▶ [Instructions for the task]:
Each record that follows should be transcribed word for word.
━━━━━━
Record ConfigField : Type := { cf_Key : string; cf_Value : Value }.
Record PredictionConfig : Type := { pc_Fields : list ConfigField }.
Record LoadModelConfig : Type := { lc_Fields : list ConfigField }.

Record LMStudioConfig : Type :=
  { PredictionConfig_ : PredictionConfig;
    LoadModelConfig_ : LoadModelConfig }.

Record PresetField : Type := { pf_Key : string; pf_Value : Value }.
Record PresetOperation : Type := { po_Fields : list PresetField }.
Record PresetLoad : Type := { pl_Fields : list PresetField }.

Record LMStudioPreset : Type :=
  { Identifier : string;
    Name : string;
    Changed : bool;
    Operation : PresetOperation;
    Load : PresetLoad }.

Record ParsedModelfile : Type :=
  { Template : string;
    System : string;
    Parameters : gmap string StringSlice }.

(** The index expression [m[key]] of a Go map: the zero value (the nil
    slice) when the key is absent. *)
Definition index (m : gmap string StringSlice) (key : string) : StringSlice :=
  default NilSlice (m !! key).

(** ** The directive parser (export.go, [ParseOllamaModelfile]) *)

(** The local variables of [ParseOllamaModelfile] that live across the
    iterations of its loop over the lines. *)
Record ParserState : Type :=
  { parsed : ParsedModelfile;
    templateLines : list string;
    systemLines : list string;
    inTemplate : bool;
    inMultilineTemplate : bool;
    inDoubleQuotedTemplate : bool;
    inSystem : bool;
    inMultilineSystem : bool;
    inDoubleQuotedSystem : bool }.

Definition set_Template (p : ParsedModelfile) (v : string) : ParsedModelfile :=
  {| Template := v; System := System p; Parameters := Parameters p |}.
Definition set_System (p : ParsedModelfile) (v : string) : ParsedModelfile :=
  {| Template := Template p; System := v; Parameters := Parameters p |}.
Definition set_Parameters (p : ParsedModelfile) (m : gmap string StringSlice)
  : ParsedModelfile :=
  {| Template := Template p; System := System p; Parameters := m |}.

Definition set_parsed (st : ParserState) (p : ParsedModelfile) : ParserState :=
  {| parsed := p;
     templateLines := templateLines st; systemLines := systemLines st;
     inTemplate := inTemplate st;
     inMultilineTemplate := inMultilineTemplate st;
     inDoubleQuotedTemplate := inDoubleQuotedTemplate st;
     inSystem := inSystem st;
     inMultilineSystem := inMultilineSystem st;
     inDoubleQuotedSystem := inDoubleQuotedSystem st |}.

(** Assignment to the four variables of the template capture. *)
Definition set_template_capture (st : ParserState) (lines : list string)
    (inT inMulti inDouble : bool) : ParserState :=
  {| parsed := parsed st;
     templateLines := lines; systemLines := systemLines st;
     inTemplate := inT;
     inMultilineTemplate := inMulti;
     inDoubleQuotedTemplate := inDouble;
     inSystem := inSystem st;
     inMultilineSystem := inMultilineSystem st;
     inDoubleQuotedSystem := inDoubleQuotedSystem st |}.

(** Assignment to the four variables of the system capture. *)
Definition set_system_capture (st : ParserState) (lines : list string)
    (inS inMulti inDouble : bool) : ParserState :=
  {| parsed := parsed st;
     templateLines := templateLines st; systemLines := lines;
     inTemplate := inTemplate st;
     inMultilineTemplate := inMultilineTemplate st;
     inDoubleQuotedTemplate := inDoubleQuotedTemplate st;
     inSystem := inS;
     inMultilineSystem := inMulti;
     inDoubleQuotedSystem := inDouble |}.

(** [if content != "" { lines = append(lines, content) }]. *)
Definition append_nonempty (lines : list string) (content : string) : list string :=
  if is_empty content then lines else lines ++ [content].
━━━━━━
▶ [The answer]:
Record ConfigField : Type := { cf_Key : string; cf_Value : Value }.
Record PredictionConfig : Type := { pc_Fields : list ConfigField }.
Record LoadModelConfig : Type := { lc_Fields : list ConfigField }.

Record LMStudioConfig : Type :=
  { PredictionConfig_ : PredictionConfig;
    LoadModelConfig_ : LoadModelConfig }.

Record PresetField : Type := { pf_Key : string; pf_Value : Value }.
Record PresetOperation : Type := { po_Fields : list PresetField }.
Record PresetLoad : Type := { pl_Fields : list PresetField }.

Record LMStudioPreset : Type :=
  { Identifier : string;
    Name : string;
    Changed : bool;
    Operation : PresetOperation;
    Load : PresetLoad }.

Record ParsedModelfile : Type :=
  { Template : string;
    System : string;
    Parameters : gmap string StringSlice }.

(** The index expression [m[key]] of a Go map: the zero value (the nil
    slice) when the key is absent. *)
Definition index (m : gmap string StringSlice) (key : string) : StringSlice :=
  default NilSlice (m !! key).

(** ** The directive parser (export.go, [ParseOllamaModelfile]) *)

(** The local variables of [ParseOllamaModelfile] that live across the
    iterations of its loop over the lines. *)
Record ParserState : Type :=
  { parsed : ParsedModelfile;
    templateLines : list string;
    systemLines : list string;
    inTemplate : bool;
    inMultilineTemplate : bool;
    inDoubleQuotedTemplate : bool;
    inSystem : bool;
    inMultilineSystem : bool;
    inDoubleQuotedSystem : bool }.

Definition set_Template (p : ParsedModelfile) (v : string) : ParsedModelfile :=
  {| Template := v; System := System p; Parameters := Parameters p |}.
Definition set_System (p : ParsedModelfile) (v : string) : ParsedModelfile :=
  {| Template := Template p; System := v; Parameters := Parameters p |}.
Definition set_Parameters (p : ParsedModelfile) (m : gmap string StringSlice)
  : ParsedModelfile :=
  {| Template := Template p; System := System p; Parameters := m |}.

Definition set_parsed (st : ParserState) (p : ParsedModelfile) : ParserState :=
  {| parsed := p;
     templateLines := templateLines st; systemLines := systemLines st;
     inTemplate := inTemplate st;
     inMultilineTemplate := inMultilineTemplate st;
     inDoubleQuotedTemplate := inDoubleQuotedTemplate st;
     inSystem := inSystem st;
     inMultilineSystem := inMultilineSystem st;
     inDoubleQuotedSystem := inDoubleQuotedSystem st |}.

(** Assignment to the four variables of the template capture. *)
Definition set_template_capture (st : ParserState) (lines : list string)
    (inT inMulti inDouble : bool) : ParserState :=
  {| parsed := parsed st;
     templateLines := lines; systemLines := systemLines st;
     inTemplate := inT;
     inMultilineTemplate := inMulti;
     inDoubleQuotedTemplate := inDouble;
     inSystem := inSystem st;
     inMultilineSystem := inMultilineSystem st;
     inDoubleQuotedSystem := inDoubleQuotedSystem st |}.

(** Assignment to the four variables of the system capture. *)
Definition set_system_capture (st : ParserState) (lines : list string)
    (inS inMulti inDouble : bool) : ParserState :=
  {| parsed := parsed st;
     templateLines := templateLines st; systemLines := lines;
     inTemplate := inTemplate st;
     inMultilineTemplate := inMultilineTemplate st;
     inDoubleQuotedTemplate := inDoubleQuotedTemplate st;
     inSystem := inS;
     inMultilineSystem := inMulti;
     inDoubleQuotedSystem := inDouble |}.

(** [if content != "" { lines = append(lines, content) }]. *)
Definition append_nonempty (lines : list string) (content : string) : list string :=
  if is_empty content then lines else lines ++ [content].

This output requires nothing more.